START DATA IN THIS EXERCISE

Lemma poll_in_order ops n s e :
  interface_with ops n s -> (n + packet_numbers_per_action <= MAX_PN)%Z ->
  exists s', runner_run interface 3 (poll_fuel RX_QUEUE_DEPTH NET_TX_BUFFERS) s e = Some (Done s') /\
    interface_with ops (n + packet_numbers_per_action) s' /\ polled s s'.
Proof.
  intros [Hok Hi Hb [Hnc Hnl] [frames Hfr] Hn] Hmax. unfold packet_numbers_per_action in *.
  destruct (Hb Background) as [Hcap Hbg]. pose proof (Forall2_length _ _ _ Hfr) as Hlen.
  change (frames_in (station s) Background) with (background (station s)) in Hbg.
  assert (pn_after s frames <= n + Z.of_nat (4 * RX_QUEUE_DEPTH + NET_TX_BUFFERS + 5))%Z as Hpn
    by (unfold pn_after; lia).
  destruct (runner_run_total interface interface_ok (poll_fuel RX_QUEUE_DEPTH NET_TX_BUFFERS) s e frames Hok)
    as (s' & Hr & Hok' & Hpn').
  - split; [done|]. unfold packet_numbers_left. lia.
  - unfold runner_fuel, poll_fuel. lia.
  - exists s'. split; [done|]. apply (polled_run interface) in Hr as Hpo.
    split; [|done]. destruct Hpo as [Hops Hcap' Hb' Hfg [k Hnet] Hnc'].
    split; [done|intros q; by rewrite Hops| | | |lia].
    { intros []; unfold frames_in; [rewrite Hfg; apply (Hb Foreground)|].
      split; [congruence|]. apply suffix_length in Hb'. unfold background, frames_in in *. lia. }
    + rewrite Hnc', Hnet, length_drop. split; [done|lia].
    + exists (drop k frames). unfold msdus_parse. rewrite Hnet. by apply Forall2_drop.
Qed.
(** C28 A scan hears frames from before it: nothing empties the router's queue when a scan
    begins, so a beacon that an earlier scan left there ends a search at once, before
    anything is received, with a network that may be gone and whatever channel it was heard on. *)
Theorem stale_beacon_found config ssid n s f frames bss channel channels :
  interface_in_order n s ->
  off_channel_operation_in_progress (lm_channel (lmac (station s))) = false ->
  locks (lm_channel (lmac (station s))) = None ->
  (forall current, strategy_channels (strategy (default scan_config_default config)) current =
     channel :: channels) -> valid_channel channel = true ->
  frames_in (station s) Foreground = f :: frames -> names parse_beacon frame_rssi ssid f bss ->
  exists w, find_ess interface RX_QUEUE_DEPTH NET_TX_BUFFERS config ssid (MkScanner s [] tt) [] =
      Done (Returned (Ok bss) [], w) /\ frames_in (sc_station w) Foreground = frames.
Proof.
  intros Hs Hp Hl Hch Hv Hf (b & Hb & Hname & Hbss).
  destruct (begin_at_once (MkScanner s [] tt) [] Hp Hl) as (op & lm & Hbegin).
  set (w1 := on_lmac (MkScanner s [] tt) lm) in *.
  destruct (start_at_once w1 []) as (r & Hstart & Hq); [apply (io_operations _ _ _ _ _ Hs Background)|].
  set (w2 := on_calls (on_router w1 r) (op_set_scanning_mode op ScanBeaconsOnly)).
  destruct (op_set_channel_valid (sc_lmac w2) channel Hv) as [lm' Htune].
  set (w3 := on_lmac w2 lm').
  assert (frames_in (sc_station w3) Foreground = f :: frames) as Hf3.
  { rewrite <- Hf. unfold frames_in. cbn in Hq |- *. by rewrite Hq. }
  destruct (drain_at_once (search_cb frame_rssi ssid) RX_QUEUE_DEPTH channel w3 f frames b bss tt Hf3 Hb)
    as (w4 & Hdrain & Hf4).
  { unfold search_cb. rewrite decide_False by (by intros Hn; apply Hn). by rewrite Hbss. }
  assert (scan_channels interface RX_QUEUE_DEPTH NET_TX_BUFFERS (search_cb frame_rssi ssid) (channel :: channels) w2 [] =
    Done (Returned (Ok (Some bss)) [], w4)) as Hpass.
  { cbn [scan_channels]. eapply (bind_then _ _ _ _ (Ok tt) [] w3); [unfold tune, sync; by rewrite Htune|].
    eapply (bind_then _ _ _ _ (Stop bss) [] w4); [|reflexivity]. apply loop_returned.
    eapply (bind_then _ _ _ _ (Some bss) [] w4); [unfold drain_queue, sync; by rewrite Hdrain|reflexivity]. }
  exists (end_off_channel op (end_scanning w4)). split.
  - unfold find_ess. eapply (bind_then _ _ _ _ (Some bss)); [|reflexivity].
    unfold scan_once. eapply bind_then; [exact Hbegin|].
    eapply (bind_then _ _ _ _ (Some bss) [] (end_scanning w4)); [|reflexivity].
    apply guard_returned. eapply bind_then; [reflexivity|]. rewrite Hch. apply guard_returned.
    eapply bind_then; [exact Hstart|]. eapply bind_then; [reflexivity|].
    eapply bind_then; [exact Hpass|reflexivity].
  - rewrite <- Hf4. unfold end_off_channel, end_scanning, frames_in. destruct (op_drop _ op).
    cbn. destruct (operation _ Foreground); [|done]. by destruct (router _).
Qed.
End ScanProps.

(** ** Witnesses *)

(** Beacons with a name of one byte, on channel six, of open networks. *)
#[export] Instance plain_scan_wire : ScanWire := {
  parse_beacon := fun b =>
    if decide (b !! 0 = Some 0x80%Z)
    then Some (MkBeaconFrame (Some [default 0%Z (b !! 24)]) (Some 6%Z) (take 6 (drop 16 b)) None)
    else None;
  frame_rssi := fun _ => (-40)%Z;
  get_channel := fun c => default 1%Z c;
}.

END DATA IN THIS EXERCISE

- **ABOUT THIS EXERCISE**
Nothing but the lines above from the one containing "Done (Returned (Ok bss)" through the one containing "rewrite <- Hf." should appear in the answer, each repeated exactly.

- **RESPONSE TO THIS EXERCISE**
      Done (Returned (Ok bss) [], w) /\ frames_in (sc_station w) Foreground = frames.
Proof.
  intros Hs Hp Hl Hch Hv Hf (b & Hb & Hname & Hbss).
  destruct (begin_at_once (MkScanner s [] tt) [] Hp Hl) as (op & lm & Hbegin).
  set (w1 := on_lmac (MkScanner s [] tt) lm) in *.
  destruct (start_at_once w1 []) as (r & Hstart & Hq); [apply (io_operations _ _ _ _ _ Hs Background)|].
  set (w2 := on_calls (on_router w1 r) (op_set_scanning_mode op ScanBeaconsOnly)).
  destruct (op_set_channel_valid (sc_lmac w2) channel Hv) as [lm' Htune].
  set (w3 := on_lmac w2 lm').
  assert (frames_in (sc_station w3) Foreground = f :: frames) as Hf3.
  { rewrite <- Hf. unfold frames_in. cbn in Hq |- *. by rewrite Hq. }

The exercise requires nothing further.